Speaker 2: (online) Ian Hayes, University of Queensland, Brisbane, Australia

Title: Concurrent Refinement Algebra

Our goal is to develop a refinement calculus for shared-memory concurrent programs that supports Jones-style rely/guarantee developments. Our semantics is based on Aczel traces, which explicitly include environment transitions as well as program transitions, and were originally proposed as a basis for showing the rely/guarantee rules of Jones are sound. Our approach has been to develop a hierarchy of algebraic theories that provide a foundation for concurrent program refinement. Our algebraic theory is based on a lattice of commands that includes a sub-lattice of test commands (similar to Kozen's Kleene Algebra with Tests) and a sub-algebra of atomic commands (similar to Milner's SCCS but with a richer structure that supports Aczel's program and environment transitions). Rely and guarantee conditions are encoded as commands within the theory, and refinement laws for deriving concurrent programs from rely/guarantee specifications can be proven within the theory.

26 November 2024

Venue: LIX, École polytechnique

Speaker 1: (present) Enzo Erlich, IRIF, Université Paris Cité, France

Title: Expressivity of First Order and Temporal Logics for Pomset Languages

We introduce a temporal logic for pomset languages, which we call Sparse-based Pomset Temporal Logic (SPTL). SPTL draws significant inspiration from Linear Temporal Logic (LTL). We show that, under a reasonable hypothesis, SPTL is as expressive as a First Order (FO) logic for pomset languages that we introduce. This extends Kamp's theorem, which states that LTL has the same expressive power as FO logic over words. To do this, we apply Kamp's theorem to ST-sequences, which are representations of pomsets over words, and provide successive translations over different logics.

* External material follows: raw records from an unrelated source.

(** * Exynos external-interrupt support of the Samsung pinctrl driver, and
      the default dump_stack(): a shallow embedding and its properties.

    Sources embedded here:
    - drivers/pinctrl/samsung/pinctrl-exynos.c
    - lib/dump_stack.c

    Registers are memory mapped 32-bit words addressed by their byte offset
    from [virt_base]; C integers are values of [Z] with the wrap-around of
    their type written out. *)

From Stdlib Require Import ZArith List Lia Bool String Sorted.
From Equations Require Import Equations.
Import ListNotations.

Local Open Scope Z_scope.

(** ** C integer types *)

(** [u32], and [unsigned int]: 32 bits. *)
Definition u32 (x : Z) : Z := x mod 2 ^ 32.

(** [unsigned long] of the 64-bit kernel this tree builds. *)
Definition ulong (x : Z) : Z := x mod 2 ^ 64.

(** [int]: 32 bits, two's complement. *)
Definition s32 (x : Z) : Z := (x + 2 ^ 31) mod 2 ^ 32 - 2 ^ 31.

(** [a << n] computed in [int], as the compiler of the kernel does it
    (the result wraps into the sign bit for [n = 31]). The C expression is
    undefined for [n] outside [0, 32). *)
Definition int_shl (a n : Z) : Z := s32 (Z.shiftl a n).

(** Modelled from the spec: fls() is the kernel's find-last-set bit
    operation, which is not among the sources; the spec has the muxed
    handler "extract the highest set bit". [fls x] is the 1-based index of
    the highest set bit of the 32-bit word [x], and 0 when no bit is set. *)
Definition fls (x : Z) : Z :=
  if u32 x =? 0 then 0 else Z.log2 (u32 x) + 1.

(** ** lib/dump_stack.c *)

Module DumpStack.

(** [atomic_cmpxchg(&dump_lock, old, new)]: returns the value read and the
    new content of the lock. *)
Definition atomic_cmpxchg (lock old new : Z) : Z * Z :=
  if lock =? old then (lock, new) else (lock, lock).

(** What one run of [__dump_stack()] does to the serialisation lock: it
    prints, and while printing it may fault or warn and so enter
    [_dump_stack] again on the same CPU, any number of times and to any
    depth. [Quiet] is a body that is done; [Nested inner rest] is a body
    that next enters [_dump_stack] (whose own body is [inner]) and then
    goes on as [rest]. *)
Inductive body : Type :=
| Quiet
| Nested (inner rest : body).

(** [static atomic_t dump_lock = ATOMIC_INIT(-1);] *)
Definition dump_lock_init : Z := -1.

(** The code of [_dump_stack] around the call of [__dump_stack], run by
    [cpu] alone from the lock value [lock]; [run] is that call. The result
    is the lock value on return, or [None] when the call spins in
    [do { cpu_relax(); } while (atomic_read(&dump_lock) != -1)]: another
    CPU holds the lock, and only that CPU can release it. *)
Definition _dump_stack_around (run : Z -> option Z) (cpu lock : Z)
  : option Z :=
  let '(old, lock1) := atomic_cmpxchg lock (-1) cpu in
  if old =? -1 then
    (* was_locked = 0 *)
    match run lock1 with
    | Some _ => Some (-1)            (* atomic_set(&dump_lock, -1) *)
    | None => None
    end
  else if old =? cpu then
    (* was_locked = 1 *)
    run lock1
  else None.

Fixpoint __dump_stack (cpu : Z) (b : body) (lock : Z) : option Z :=
  match b with
  | Quiet => Some lock
  | Nested inner rest =>
    match _dump_stack_around (__dump_stack cpu inner) cpu lock with
    | Some lock' => __dump_stack cpu rest lock'
    | None => None
    end
  end.

Definition _dump_stack (cpu : Z) (b : body) (lock : Z) : option Z :=
  _dump_stack_around (__dump_stack cpu b) cpu lock.
(** * gimme: a shallow embedding of third_party/gimme/gimme

    The script installs Go toolchains.  This development embeds the parts
    of it that resolve version specifiers, keep the cached list of known
    versions, download with checksum verification, check out git
    revisions and reuse or wipe existing installations, and states their
    properties.

    Conventions of the embedding.
    - A text file is the list of its newline-terminated lines; the empty
      file has no line.
    - The filesystem is a finite map from paths to nodes.  A file is
      kept under one name, its canonical one: absolute, without empty
      components and without the components . and .. (what realpath
      prints, as the script does for its two prefixes).  Writing,
      moving and removing a file are modelled for paths that hold a
      regular file or nothing; directories matter for the tests on
      them and for the recursive removal.
    - Shell arithmetic is that of bash: 64-bit integers that wrap
      around.
    - A shell function is a computation over a [World]; its exit status
      is the returned integer, what it prints on standard output is
      appended to the [stdout] of the world.
    - External programs (the download tool, git, the checksum tool, the
      installed go binary) are oracles; sed, awk, sort and uniq are
      modelled for the scripts the program passes to them.  Where the
      answer of awk or rm depends on the implementation or on state
      that the world does not have (the working directory), it is left
      to an oracle as well. *)

From Stdlib Require Import ZArith Lia List Bool Ascii String QArith Sorted.
From stdpp Require Import base option list strings gmap.
Lemma rtc_invariant (I : State -> Prop) :
  (forall s s', I s -> step s s' -> I s') ->
  forall s s', rtc step s s' -> I s -> I s'.
Proof. intros Hstep s s' Hrtc. induction Hrtc; eauto. Qed.

Lemma reachable_invariant (I : State -> Prop) :
  (forall s, init s -> I s) ->
  (forall s s', I s -> step s s' -> I s') ->
  forall s, reachable s -> I s.
Proof.
  intros Hinit Hstep s (s0 & H0 & Hrtc).
  eapply rtc_invariant; eauto.
Qed.
End Transitions.

(** ** Lists *)

Section Lists.
Context {A : Type}.
Implicit Types (l : list A) (x : A).

Lemma nil_or_snoc l : l = [] \/ exists l' x, l = l' ++ [x].
Proof.
  destruct l as [|x l' _] using rev_ind; [by left|right; eauto].
Qed.

Lemma last_snoc_inv l x : last l = Some x -> exists l', l = l' ++ [x].
Proof.
  destruct (nil_or_snoc l) as [->|(l' & y & ->)]; [done|].
  rewrite last_snoc. intros [= ->]. eauto.
Qed.

Lemma removelast_snoc l x : removelast (l ++ [x]) = l.
Proof. apply removelast_last. Qed.

Lemma alter_as_insert l i x f : l !! i = Some x -> alter f i l = <[i := f x]> l.
Proof.
  intros Hi. apply list_eq. intros j.
  pose proof (lookup_lt_Some _ _ _ Hi). destruct (decide (i = j)) as [<-|].
  - by rewrite list_lookup_alter_eq, Hi, list_lookup_insert_eq.
  - by rewrite list_lookup_alter_ne, list_lookup_insert_ne.
Qed.

Lemma lookup_app_last l x : (l ++ [x]) !! length l = Some x.
Proof. rewrite lookup_app_r by lia. by rewrite Nat.sub_diag. Qed.

Lemma filter_all (P : A -> Prop) `{forall x, Decision (P x)} l :
  Forall P l -> filter P l = l.
Proof. induction 1; [done|]. rewrite filter_cons_True by done. by f_equal. Qed.

Lemma filter_none (P : A -> Prop) `{forall x, Decision (P x)} l :
  (forall x, x ∈ l -> ~ P x) -> filter P l = [].
Proof.
  induction l as [|x l IH]; intros Hl; [done|].
  rewrite filter_cons_False by (apply Hl; by left). apply IH. intros y Hy. apply Hl. by right.
Qed.

Lemma lookup_map {B} (f : A -> B) l i x : l !! i = Some x -> map f l !! i = Some (f x).
Proof. intros Hi. change (map f l) with (f <$> l). by rewrite list_lookup_fmap, Hi. Qed.

Lemma map_fixed (f : A -> A) l : (forall x, x ∈ l -> f x = x) -> map f l = l.
Proof. intros Hf. induction l as [|x l IH]; simpl; [done|]. rewrite Hf by left. f_equal. apply IH. intros y Hy. apply Hf. by right. Qed.

Lemma filter_map {B} (f : A -> B) (P : B -> Prop) `{forall y, Decision (P y)} l :
  filter P (map f l) = map f (filter (fun x => P (f x)) l).
Proof.
  induction l as [|x l IH]; [done|]. simpl. rewrite !filter_cons, IH. by destruct (decide (P (f x))).
Qed.

Lemma filter_comm (P Q : A -> Prop) `{forall x, Decision (P x), forall x, Decision (Q x)} l :
  filter P (filter Q l) = filter Q (filter P l).
Proof. rewrite !list_filter_filter. apply list_filter_iff. tauto. Qed.
(** The loop of [withdraw_steps], up to the next pending step. *)
Fixpoint steps_poll (rest : list (action W unit)) (is_cancelled : W -> bool)
    (completed : nat) (w : W) : W * (driver + UndoOutcome) :=
  match rest with
  | [] => (w, inr UndoDone)
  | step :: later =>
      if is_cancelled w then
        let '(w, o) := stop_steps rest (UndoCancelled completed (length rest)) w in
        (w, inr o)
      else
        match contained_poll (Making step) w with
        | (w, inl c) => (w, inl (DrivingStep c later is_cancelled completed))
        | (w, inr verdict) =>
            match classify verdict with
            | UndoDone => steps_poll later is_cancelled (S completed) w
            | stopped =>
                let '(w, o) := stop_steps later stopped w in (w, inr o)
            end
        end
  end.

Definition driver_poll (d : driver) (w : W) : W * (driver + UndoOutcome) :=
  let whole c :=
    match contained_poll c w with
    | (w, inl c) => (w, inl (DrivingWhole c))
    | (w, inr verdict) => (w, inr (classify verdict))
    end in
  match d with
  | Unstarted (Whole undo) => whole (Making undo)
  | Unstarted (Stepwise steps is_cancelled) => steps_poll steps is_cancelled 0 w
  | DrivingWhole c => whole c
  | DrivingStep c rest is_cancelled completed =>
      match contained_poll c w with
      | (w, inl c) => (w, inl (DrivingStep c rest is_cancelled completed))
      | (w, inr verdict) =>
          match classify verdict with
          | UndoDone => steps_poll rest is_cancelled (S completed) w
          | stopped => let '(w, o) := stop_steps rest stopped w in (w, inr o)
          end
      end
  end.

(** Dropping an unfinished driver drops what it holds. *)
Definition driver_drop (d : driver) (w : W) : W * option string :=
  match d with
  | Unstarted d => drop_disposer d w
  | DrivingWhole c => contained_drop c w
  | DrivingStep c rest _ _ =>
      let '(w, first) := contained_drop c w in
      let '(w, later) := drop_actions rest w in
      (w, match first with Some p => Some p | None => later end)
  end.

(** [withdraw(disposer).await], to its end. *)
Fixpoint run_steps (rest : list (action W unit)) (is_cancelled : W -> bool)
    (completed : nat) (w : W) : W * UndoOutcome :=
  match rest with
  | [] => (w, UndoDone)
  | step :: later =>
      if is_cancelled w then stop_steps rest (UndoCancelled completed (length rest)) w
      else
        match run_contained step w with
        | (w, verdict) =>
            match classify verdict with
            | UndoDone => run_steps later is_cancelled (S completed) w
            | stopped => stop_steps later stopped w
            end
        end
  end.

Definition withdraw (d : Disposer W) (w : W) : W * UndoOutcome :=
  match d with
  | Whole undo => let '(w, verdict) := run_contained undo w in (w, classify verdict)
  | Stepwise steps is_cancelled => run_steps steps is_cancelled 0 w
  end.

(** Polling a driver [n] times at most. *)
Fixpoint polls (n : nat) (d : driver) (w : W) : W * (driver + UndoOutcome) :=
  match n with
  | 0 => (w, inl d)
  | S n =>
      match driver_poll d w with
      | (w, inl d) => polls n d w
      | (w, inr o) => (w, inr o)
      end
  end.
End Driver.
Arguments driver : clear implicits.

(** ** Polling reaches the awaited result *)

Section FutureInduction.
Context {W A : Type} (P : KernelFuture W A -> Prop).
Context (Hstep : forall p dr,
  (forall w, match p w with (_, inl f) => P f | _ => True end) -> P (Future p dr)).

Fixpoint future_induction (f : KernelFuture W A) : P f :=
  match f with
  | Future p dr =>
      Hstep p dr (fun w =>
        match p w as r return match r with (_, inl f) => P f | _ => True end with
        | (_, inl f) => future_induction f
        | (_, inr _) => I
        end)
  end.
End FutureInduction.

Section Settling.
Context {W : Type}.
Implicit Types (d : driver W) (w : W) (o : UndoOutcome).

(** [d] polled from [w] settles with [o] in world [w'], in finitely many
    polls. *)
Definition settles d w w' o : Prop := exists n, polls n d w = (w', inr o).

Lemma settles_now d w w' o : driver_poll d w = (w', inr o) -> settles d w w' o.
Proof. intros H. exists 1. simpl. by rewrite H. Qed.

Lemma settles_later d w d' w1 w' o :
  driver_poll d w = (w1, inl d') -> settles d' w1 w' o -> settles d w w' o.
Proof. intros H [n Hn]. exists (S n). simpl. by rewrite H. Qed.

Lemma settles_det d w w1 o1 w2 o2 :
  settles d w w1 o1 -> settles d w w2 o2 -> w1 = w2 /\ o1 = o2.
Proof.
  intros [n Hn] [m Hm]. revert d w m Hn Hm.
  induction n as [|n IH]; intros d w [|m] Hn Hm; simpl in *; try done.
  destruct (driver_poll d w) as [w' [d'|o]]; [by eapply IH|]. by simplify_eq.
Qed.

(** One poll that answered [r] ends, after more polls if need be, in [e]. *)
Definition resolves (r : W * (driver W + UndoOutcome)) (e : W * UndoOutcome) : Prop :=
  match r with
  | (w, inl d) => settles d w e.1 e.2
  | (w, inr o) => (w, o) = e
  end.

Lemma resolves_settles d w e : resolves (driver_poll d w) e -> settles d w e.1 e.2.
Proof.
  unfold resolves. destruct (driver_poll d w) as [w1 [d1|o]] eqn:Hd.
  - by apply settles_later.
  - intros <-. by apply settles_now.
Qed.

Lemma settles_resolves d w e : settles d w e.1 e.2 -> resolves (driver_poll d w) e.
Proof.
  intros [[|n] Hn]; simpl in Hn; [done|]. unfold resolves.
  destruct (driver_poll d w) as [w1 [d1|o]]; [by exists n|].
  destruct e. by simplify_eq/=.
Qed.

(** A driver built around a contained future: it stays [wrap] while the
    future is pending, and goes on with [cont] once it settled. *)
Lemma wrapped_resolves (wrap : containing W unit -> driver W)
    (cont : settled unit -> W -> W * (driver W + UndoOutcome))
    (k : W * settled unit -> W * UndoOutcome) :
  (forall c w, driver_poll (wrap c) w =
     match contained_poll c w with
     | (w, inl c) => (w, inl (wrap c))
     | (w, inr v) => cont v w
     end) ->
  (forall v w, resolves (cont v w) (k (w, v))) ->
  forall f w, resolves (driver_poll (wrap (Polling f)) w) (k (run_future f w)).
Proof.
  intros Hpoll Hcont f. induction f as [p dr IH] using future_induction. intros w.
  specialize (IH w). rewrite Hpoll. simpl. unfold contained_poll_future. simpl.
  destruct (p w) as [w1 [f|[v drop_spent]]].
  - by apply resolves_settles.
  - destruct (drop_spent w1) as [w2 [panic|]]; apply Hcont.
Qed.

Lemma wrapped_making_resolves (wrap : containing W unit -> driver W)
    (cont : settled unit -> W -> W * (driver W + UndoOutcome))
    (k : W * settled unit -> W * UndoOutcome) a w :
  (forall c w, driver_poll (wrap c) w =
     match contained_poll c w with
     | (w, inl c) => (w, inl (wrap c))
     | (w, inr v) => cont v w
     end) ->
  (forall v w, resolves (cont v w) (k (w, v))) ->
  resolves (driver_poll (wrap (Making a)) w) (k (run_contained a w)).
Proof.
  intros Hpoll Hcont. rewrite Hpoll. simpl. unfold run_contained.
  destruct (make a w) as [w1 [f|payload]]; [|by apply Hcont].
  pose proof (wrapped_resolves wrap cont k Hpoll Hcont f w1) as H.
  by rewrite Hpoll in H.
Qed.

Speaker 2: (online) Masaki Waga, Kyoto University, Japan

Title: Active Learning of Deterministic Timed Automata with Myhill-Nerode Style Characterization

We present an algorithm to learn a deterministic timed automaton (DTA) via membership and equivalence queries. Our algorithm is an extension of the L* algorithm with a Myhill-Nerode style characterization of recognizable timed languages, which is the class of timed languages recognizable by DTAs. We first characterize the recognizable timed languages with a Nerode-style congruence. Using it, we give an algorithm with a smart teacher answering symbolic membership queries in addition to membership and equivalence queries. With a symbolic membership query, one can ask the membership of a certain set of timed words at one time. We prove that for any recognizable timed language, our learning algorithm returns a DTA recognizing it. We show how to answer a symbolic membership query with finitely many membership queries. We also show that our learning algorithm requires a polynomial number of queries with a smart teacher and an exponential number of queries with a normal teacher. We applied our algorithm to various benchmarks and confirmed its effectiveness with a normal teacher.